Aimee (aka Wrong Doll on her blog and Instagram) is a prolific stitcher, I don’t know how she manages it alongside a full-time job!

She recently made the Roehampton Culottes from my book “A Beginner’s Guide to Making Skirts” and I instantly wanted to steal them!  They’re so my style; Aimee’s chosen the kind of fabric I’d have gone for and wears them pretty much how I would choose to.

Her review of the culottes project and the whole book makes heart warming reading for me but here are some choice words:

“Wendy’s book is split in two – the individual projects, followed by a techniques section at the end. This format empowers you to get into the driving seat and customise each pattern according to your whim.”

“Thanks to the mode of presentation and clarity of instruction, these Roehampton culottes are by far my most well made make to date.”

It’s so satisfying to know that I’ve played a small part in improving someone’s sewing skills like this. That’s what it’s all about folks.

Read Aimee’s full review here and get a signed copy of my book here.

Possibly The Most In-Depth Book Review in The World Ever!

beginners-guide-to-skirts-by-wendy-ward-1-720x443

I was chuffed when Portia Lawrie agreed to review my book “A Beginner’s Guide to Making Skirts”, I was amazed when she told me how she intended to do it…..

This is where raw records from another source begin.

(* ===== verification/SessionRelay.v ===== *)
(** * Running a session's command ([src/src/session/process.rs])

    The relays between a channel and a process, the exit notification, and
    [run_piped] and [run_pty]. A relay is a function of the branches its
    [select!] takes, in the order it takes them; a branch that is disabled
    where it stands is passed over. *)
From Stdlib Require Import ZArith Lia Strings.Byte.
From stdpp Require Import base list strings gmap fin_maps relations.
From S2P Require Import Prelude Text Wire Codec Message ChannelErrors Channel SessionMsg.
From S2P Require Import Terminal Accounts Command Process.
Local Open Scope Z_scope.
Local Open Scope io_scope.

Abbreviation text := (list byte) (only parsing).

(** ** The exit notification *)

Section exit.
Context `{VarIntCodec, SignalNumbers}.

Definition exit_signal_text (n : Z) : text :=
  match to_ssh_name n with
  | Some name => str_bytes name
  | None => str_bytes "signal-" ++ dec n ++ str_bytes "@dshell"
  end.

Definition exit_signal_request (status : ExitStatus) (n : Z) : ExitSignalRequest :=
  MkExitSignalRequest (MkSshString (exit_signal_text n)) (MkSshBool (core_dumped status))
    (from_static "") (from_static "").
Definition exit_status_request (status : ExitStatus) : ExitStatusRequest :=
  MkExitStatusRequest (wrap_u32 (default 255 (code_of status))).

Definition send_exit_notification (status : ExitStatus) : Io Writer ProcessError () :=
  match signal_of status with
  | Some signal_number =>
    notice (MkExitSignalChannelNotice (exit_signal_request status signal_number))
      <?> process_error.SendExit
  | None =>
    notice (MkExitStatusChannelNotice (exit_status_request status)) <?> process_error.SendExit
  end.
End exit.

(** ** Output *)

(** What the output relay works on: the channel's writer, the process, and
    whether the input relay was told to stop. *)
Record Output := MkOutput { o_writer : Writer; o_process : SessionProcess; o_stop : bool }.

Definition on_channel {E A} : Io Writer E A → Io Output E A :=
  io_zoom o_writer (λ w o, MkOutput w (o_process o) (o_stop o)).
Definition on_process {E A} : Io SessionProcess E A → Io Output E A :=
  io_zoom o_process (λ p o, MkOutput (o_writer o) p (o_stop o)).
Definition signal_input_relay_stop {E} : Io Output E () := λ o,
  (MkOutput (o_writer o) (o_process o) true, Ok ()).

(** A read of at most 8192 bytes; none at the end. *)
Inductive PipedBranch :=
| Stdout (r : result (list byte) ErrorKind)
| Stderr (r : result (list byte) ErrorKind)
| ChildExited.

Inductive PtyRead := PtyData (bs : list byte) | PtyEio | PtyError (e : ErrorKind).
Inductive PtyBranch :=
| Master (r : PtyRead)
| MasterExited.

Section output.
Context `{VarIntCodec, SignalNumbers} (sys : System).

Definition observe_exit : Io Output ProcessError ExitStatus :=
  let! status := on_process (wait sys) in
  signal_input_relay_stop ;;;
  on_channel (send_exit_notification status) ;;;
  io_ret status.

Definition read_branch {A} (error : ErrorKind → ProcessError) (r : result (list byte) ErrorKind)
    (done : Io Output ProcessError A) (some : list byte → Io Output ProcessError A)
    : Io Output ProcessError A :=
  match r with
  | Ok [] => done
  | Ok bs => some bs
  | Err e => io_fail (error e)
  | Panic => io_panic
  end.

(** [None] while branches are awaited. The wait after the loop is the branch of
    the child when both pipes are done. *)
Fixpoint relay_output_piped (stdout_done stderr_done : bool) (exit_status : option ExitStatus)
    (bs : list PipedBranch) : Io Output ProcessError (option ExitStatus) :=
  match bs, stdout_done && stderr_done, exit_status with
  | _, true, Some status => io_ret (Some status)
  | [], _, _ => io_ret None
  | Stdout r :: bs, _, _ =>
    if stdout_done then relay_output_piped stdout_done stderr_done exit_status bs
    else
      read_branch process_error.ReadStdout r
        (relay_output_piped true stderr_done exit_status bs)
        (λ chunk, on_channel (data chunk <?> process_error.WriteData) ;;;
                  relay_output_piped stdout_done stderr_done exit_status bs)
  | Stderr r :: bs, _, _ =>
    if stderr_done then relay_output_piped stdout_done stderr_done exit_status bs
    else
      read_branch process_error.ReadStderr r
        (relay_output_piped stdout_done true exit_status bs)
        (λ chunk, on_channel (extended_data SSH_EXTENDED_DATA_STDERR chunk
                                <?> process_error.WriteExtendedData) ;;;
                  relay_output_piped stdout_done stderr_done exit_status bs)
  | ChildExited :: bs, _, Some _ => relay_output_piped stdout_done stderr_done exit_status bs
  | ChildExited :: bs, _, None =>
    let! status := observe_exit in
    relay_output_piped stdout_done stderr_done (Some status) bs
  end.

Fixpoint relay_output_pty (closed : bool) (exit_status : option ExitStatus) (bs : list PtyBranch)
    : Io Output ProcessError (option ExitStatus) :=
  match bs, closed, exit_status with
  | _, true, Some status => io_ret (Some status)
  | [], _, _ => io_ret None
  | Master _ :: bs, true, _ => relay_output_pty closed exit_status bs
  | Master (PtyData [] | PtyEio) :: bs, false, _ => relay_output_pty true exit_status bs
  | Master (PtyData chunk) :: bs, false, _ =>
    on_channel (data chunk <?> process_error.WriteData) ;;; relay_output_pty closed exit_status bs
  | Master (PtyError e) :: bs, false, _ => io_fail (process_error.ReadPty e)
  | MasterExited :: bs, _, Some _ => relay_output_pty closed exit_status bs
  | MasterExited :: bs, _, None =>
    let! status := observe_exit in relay_output_pty closed (Some status) bs
  end.

(** The output relay, then EOF, Close and the end of the stream; [false] while
    it is awaited. *)
Definition serve_output (relay : Io Output ProcessError (option ExitStatus))
    : Io Output ProcessError bool :=
  let! status := relay in
  match status with
  | None => io_ret false
  | Some _ =>
    on_channel (eof <?> process_error.WriteEof) ;;;
    on_channel (close <?> process_error.WriteClose) ;;;
    on_channel (shutdown <?> process_error.Shutdown) ;;;
    io_ret true
  end.

End output.

(** ** Input *)

(** What the input relay works on: the channel's reader, the process's input or
    terminal, the signals it delivered and the sizes it set. *)
Record Input := MkInput {
  i_reader : Reader;
  i_stdin : Writer;
  i_delivered : list (Z * Signal);
  i_sizes : list winsize;
}.

Definition from_channel {E A} : Io Reader E A → Io Input E A :=
  io_zoom i_reader (λ r i, MkInput r (i_stdin i) (i_delivered i) (i_sizes i)).
Definition copying {E A} : Io (Reader * Writer) E A → Io Input E A :=
  io_zoom (λ i, (i_reader i, i_stdin i)) (λ s i, MkInput s.1 s.2 (i_delivered i) (i_sizes i)).

Definition deliver_to_pid (pid : option Z) (signal_name : SshString) (i : Input) : Input :=
  match pid, from_ssh_name (ssh_string_deref signal_name) with
  | Some pid, Some sig =>
    MkInput (i_reader i) (i_stdin i) (i_delivered i ++ [(pid, sig)]) (i_sizes i)
  | _, _ => i
  end.
Definition resize (req : WindowChangeRequest) (i : Input) : Input :=
  match winsize_from_resize req with
  | Ok ws => MkInput (i_reader i) (i_stdin i) (i_delivered i) (i_sizes i ++ [ws])
  | _ => i
  end.

Section input.
Context `{VarIntCodec, IoCopy}.

(** A notice whose payload cannot be decoded ends the relay. *)
Definition on_notice (T : Type) `{DecodeFrom T SessionCodecError} (incoming : IncomingChannelNotice)
    (effect : T → Input → Input) : Io Input Infallible bool :=
  let! req := io_try (from_channel (notice_decode_payload T incoming)) in
  match req with
  | Ok req => λ i, (effect req i, Ok true)
  | Err _ => io_ret false
  | Panic => io_panic
  end.

Definition handle_piped_notice (incoming : IncomingChannelNotice) (pid : option Z)
    : Io Input Infallible bool :=
  if decide (ssh_string_deref (notice_type incoming) = "signal"%string) then
    on_notice SignalRequest incoming (λ req, deliver_to_pid pid (signal_signal_name req))
  else io_ret false.
(* ===== verification/Prelude.v ===== *)
(** * Eidola: a verification development

    Eidola is a Go library of building blocks for gRPC services: client-side load
    balancing, circuit breaking, retries, connection pools, rate limiting, batching,
    service discovery, cluster calls, authentication (tokens, passwords, second
    factors), authorization, field encryption and scanning. This library models
    those parts as pure, executable definitions and proves what makes each one
    correct.

    ** Conventions

    - A method of a Go struct is a function on a Record with the struct's fields;
      it takes the time it reads ([time.Now], in nanoseconds) and the random
      numbers it draws as arguments and returns its results with the new record.
    - [(value, error)] is [result] (Prelude); a computation that may panic is an
      [outcome] (Prelude). Integers are [Z] kept at their width by [i32], [i64],
      [u32], ... (Prelude); [float64] is the binary64 format of the Standard
      Library's SpecFloat (Float64), with the two conversions that the Go
      specification leaves to the implementation in the class [GoImpl] (its
      instance [amd64] is what that platform does).
    - A method that holds a mutex throughout is one step. Where the code releases
      it in between, or uses atomics, the parts are separate steps and the
      interleavings are explicit ([RateLimit.FixWindow], [RateLimit.SlideWindow],
      [ConnPool], [Backpressure], [AdaptiveBatch], [Cluster], [ClusterContext],
      [Scanner], [Server], [Prom], [TLSConfig], [RetryShared]): a run is a
      list of steps or events, and theorems are about all of them.
    - Objects that the code shares by pointer live in a heap ([Metrics]' time windows,
      the channels of [TLSConfig], [ConnPool.Pool]'s
      connections, [Rbac]'s roles, the objects of [Mempool] and [Serialization],
      the arrays behind slices in [FieldEncryption]). The order in which a Go map is
      visited is a parameter. Strings that pass through JSON are UTF-8 texts.
    - Third-party code (gRPC's dialling, connections and metadata, JSON, JWT,
      AES-GCM, codecs, regular expressions, TLS connections, the hash ring, Redis,
      etcd, the run time's stacks) is a parameter or a class; its documented behaviour, where a theorem needs
      it, is a named hypothesis or a class of laws with an instance.

    ** Files

    - Prelude: results, outcomes, machine integers, durations and times, the
      tactics, list lemmas.
    - Float64: [float64] arithmetic, comparisons, [math.Frexp], [Ldexp], [Pow],
      [Min] as the Go source has them, conversions, order lemmas.
    - LoadBalance: [loadbalance/]. Modules RoundRobin, WeightedRR, Hash (with the
      consistent ring), LeastActive, Random (with the weighted one), Fastest; each
      has [Build], [Pick] and the [Done] callback. The facts say that round robin
      rotates over the candidates, that current weights stay balanced, that least
      active takes a minimum, that weighted random picks each connection for
      exactly its share of the random numbers; and where the code goes wrong
      (counter overflow, equal weights, zero total).
    - Errs: [internal/errs/]. Error constructors, codes, recovery strategies, the
      aggregator ([RecordErr], [GetTopErrors]); counts equal the occurrences
      recorded, the top list is sorted and maximal.
    - CircuitBreaker: [internal/circuitbreaker/circuitbreaker.go]. [Allow],
      [Success], [Failure], [changeState] and runs of them; the breaker refines an
      abstract three-state automaton, an open breaker blocks until its timeout,
      the half-open budget bounds the probes; module Traffic follows the requests in
      flight, which the concurrency limit bounds but for injected failures and resets.
    - AdaptiveBreaker: [adaptive_breaker.go]. [Execute], the error patterns,
      [adjustParameters] and its bounds.
    - RateLimit: [ratelimit/]. Modules FixWindow, SlideWindow, TokenBucket,
      LeakyBucket, RedisWindow, Adaptive. The sliding window admits no more than its
      rate in any window that is shorter by the longest wait between clock and mutex,
      and refines the history of admitted requests when they decide in the order of
      their clocks; the fixed window is also modelled at the level of its atomic steps.
    - Retry: [internal/retry/]. Modules Budget, Interceptor, Backoff, Retrier. The
      interceptors give back every slot of the budget they take; the retrier's
      loop ends with the last answer; delays are within their bounds.
    - ConnPool: [internal/connpool/]. Modules Pool (connections in a store, one
      definition per critical section), Waiting (the mutex and the condition
      variable of [Get] as a step relation), AdaptivePool (resizing and health
      checks). No connection is at the same time idle and in use, counts agree
      with the connections, closed pools keep none.
    - GoString: the functions of the package strings that the source uses.
    - Rbac: [auth/authorization/rbac.go]. Roles, permissions, the interceptors; a
      call is let through exactly when a role of the context has the permission.
    - Auth: [auth/auth.go], [authorizer.go], [extractor.go], [interceptor.go]. The
      classes [TokenExtractor], [TokenManager] and [Authorizer] are the Go
      interfaces; the interceptor is verified against them.
    - Token: [auth/token/] but for its Redis store. Encryptors, the in-memory store
      and blacklist, the manager and the service. The manager is verified against
      [TokenStore] and its laws, which the in-memory store implements: what is
      issued is accepted, what is revoked stays refused.
    - Redis: the client interface of [auth/redis/] and its go-redis implementation.
      [Client] has the operations, [ClientLaws] their documented effect when a call
      may fail, [ClientReliable] when none does.
    - RedisStore: [auth/token/redis_store.go] and the Redis blacklist. A successful
      revocation is final; over a reliable client the store answers as the
      in-memory one does.
    - Backpressure: [internal/stream/backpressure.go]. [SendMsg] and [RecvMsg] as
      one step per control point; the counters equal the loads in flight.
    - Batch: [internal/batch/processor.go]: workers, batches, and why its answers
      never arrive.
    - AdaptiveBatch: [internal/batch/adaptive_batcher.go]. The loop, the batches
      and the callers over a heap of items; no item is lost or in two places,
      answers come in the order of the requests.
    - GoCrypto: SHA-1, HMAC, base32 and base64, executable, with their round trips.
    - Totp: [auth/mfa/totp.go]. A code is accepted exactly when it is the password
      of a time step in the window.
    - Mfa: the rest of [auth/mfa/]: provider, repositories, the authenticator's
      stages.
    - Authentication: [auth/authentication/auth.go]. [Authenticator] is the Go
      interface; the basic, JWT and OAuth2 authenticators; who reaches the handler.
    - Cluster: [cluster/], with the interfaces [Registry] ([registry/types.go]) and
      [Network]. A goroutine per instance as a step function; one answer for every
      instance, nothing sent on a closed channel, where a call can block for ever.
    - Mempool: [internal/mempool/pool.go], [message_pool.go]. Objects handed out
      are not shared and are zeroed; messages with reference counts.
    - Scanner: [internal/security/scanner.go]. A scan's goroutines with their
      semaphore and channel; one justified result for every target when it returns,
      which it does up to twice the concurrency.
    - Detectors: its two detectors, over TLS connections and regular expressions as
      classes.
    - FieldEncryption: [internal/security/field_encryption.go]. Messages as trees;
      the search for tags with the aliasing of Go's slices against a reference
      search; what is encrypted comes back and is sealed in between.
    - Isolation: [internal/security/isolation.go]. The rules refine a finite map,
      a call passes the isolator exactly through its gates.
    - Plugin: [plugin/plugin.go], over any state that plugins change.
    - Compression: [internal/compression/adaptive.go]. What the writer wrote the
      reader reads back, for every codec with its law.
    - Serialization: [internal/mempool/buffer.go] and
      [internal/serialization/zerocopy.go]. Reading everything ends and returns it.
    - Etcd: [registry/etcd/registry.go] as an instance of [Registry]; a listing is
      the map of the operations so far.
    - Resolver: [resolver.go]. Resolution with cache, retries and fallback; when
      changes are published and when not.
    - Server: [server.go]. [Start], [Close] and signals as steps of threads; at most
      one start, no deadlock, what is registered when.
    - Client: [client.go]. Options, dial options, dialling over CircuitBreaker and
      ConnPool; a new client's unreachable target is cut off, no connection is
      reused.
    - Discovery: from the server's registration through etcd and the resolver to
      the pickers of LoadBalance.
    - Rpc: what the observability packages use of gRPC: statuses and the three ways
      of splitting a method name.
    - Prom: calls on Prometheus vectors, the laws of a registry, and the machine of
      goroutines whose calls interleave; a gauge that goes up before and down after a
      handler counts the handlers under way.
    - Metrics: [observability/metrics/method_metrics.go]. The in-flight gauge, the
      rates of the time windows.
    - ClientMetrics: [observability/metrics/client.go], [server.go]. No call goes
      through the client interceptor; every stream is counted once.
    - PromPlugin: [plugin/metrics/prometheus.go].
    - Tracing: [observability/opentelemetry/]. Spans are complete; why traces are not
      passed on.
    - Logger: [observability/logging/logger.go]. What is written for a request, when
      the process ends.
    - TLSConfig: [auth/tls/config.go]. Rotation loops as steps; reloads keep the
      policy, verdicts of OCSP.
    - Pools: maps ([MapPool]), the pools with fixed parameters, the clean-up loop and the
      typed pools of [internal/mempool/]. A map from the pool is empty and nobody else's.
    - ProtoPool: the rest of [zerocopy.go] and the ready-made buffer pools.
    - AdaptiveSystem: the adaptive breaker with its loop and the goroutines of its
      listeners; parameters stay in their ranges, when the reported state is right.
    - ErrTrace: ids, stack traces, JSON of errors; the entries that the
      aggregator shares hold the history of what was recorded since the last [Clear].
    - RedisLimit: the Redis limiters over the server's commands; less than twice the rate
      in any interval, over all processes.
    - ClusterContext: contexts and channels of cluster calls; a context serves one call.
    - PoolMonitor: the loops and the status of the adaptive pool.
    - Watch: subscription and watcher with the channel between them.
    - OAuth2: the OAuth2 client of Authentication; TokenClose: the end of a token manager;
      GetPool: the client's unused pool constructor.
    - AuthContext: the interceptors of Auth around handlers and streams.
    - AuthExample: [auth/example/main.go], which puts a token service, an interceptor and an
      authorizer behind gRPC: who can do what in a session, from login to logout.
    - Ticker: the background loops' common shape, used by Pools, PoolMonitor and Background.
    - RetryShared: calls that share a retry budget, as threads; how retriers are set up.
    - Background: the control loop of the adaptive limiter among its requests, the
      batcher's statistics loop and the polling of the fastest balancer.

    ** How the parts interact

    A Server registers with a Registry (Cluster's class, Etcd its instance); a
    client's Resolver lists the instances and gives their addresses, with weight and
    group as attributes, to gRPC, which builds the pickers of LoadBalance from them;
    Discovery follows an instance along this way. The Client dials through a
    CircuitBreaker and a pool of ConnPool. AdaptiveBreaker embeds CircuitBreaker and
    reads Errs; Retry's interceptor is the client's. Auth's interceptor calls a token
    manager (Token, over its store in memory or RedisStore) and an authorizer (its
    own or Rbac's interceptor instead); Authentication's provider calls one of its
    authenticators, Mfa's authenticator a provider over Totp. RateLimit's limiters
    are server interceptors.

    ** Loops, bounds and fuel

    Loops over slices are folds or structural recursions. The retry loops take a
    fuel: [Interceptor.fuel_for] and [Retrier.fuel_of] give one unit more than the
    attempts the configuration allows, and the theorems show that the result is
    then [Some]. [Extractor.TrimLeft], [TrimRight] and the aggregator's sort take
    the length of their input, of which every turn uses up at least one element.
    Theorems on counters that may overflow state the range in which they hold.

    ** Not modelled

    The programs under [examples/], which call the library and print; generated code;
    what third-party libraries do behind the classes that stand for them (see
    Conventions); code that is commented out in the source (the Casbin authorizer).
    Critical sections of one call that touch separate objects (a method of the adaptive
    breaker and its metrics, the server's registration and the line it prints) are one
    step where no theorem looks between them.
*)
From Stdlib Require Export ZArith Lia Bool.
From Stdlib Require Export SpecFloat.
From Stdlib Require Export Ascii.
From stdpp Require Export base tactics list gmap strings sorting.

She only went and got a bunch of beginner’s together and tested the book out by teaching a workshop!!

The result is the most detailed review of a craft book I’ve ever read.

I feel I should add a short line about the students’ skirt choices; I’ve been teaching now for 9 years and one of the most important things I’ve learned is to manage the expectations of my students. I probably would’ve quite firmly steered some of Portia’s students (namely the one’s who had never used a sewing machine or hadn’t for a long time) towards the first two projects in the book (the projects progressively get harder as you work through the book) and away from pleats, gathers, vents and waistbands!

Having said that, they pulled it all together and did a fantastic job.  A massive thanks to Portia and her endless enthusiasm, her capable assistant Jenna and those 5 brilliant students.

Read how they all got on here.

November’s MIY Maker

MIY Makers

Another day, another winner!

Dianne’s penguin Fallowfield Skirt from Beginner’s Guide to Making Skirts stole your hearts and was voted this month’s MIY Maker.

Congratulations to Dianne who wins her choice of MIY Collection pattern.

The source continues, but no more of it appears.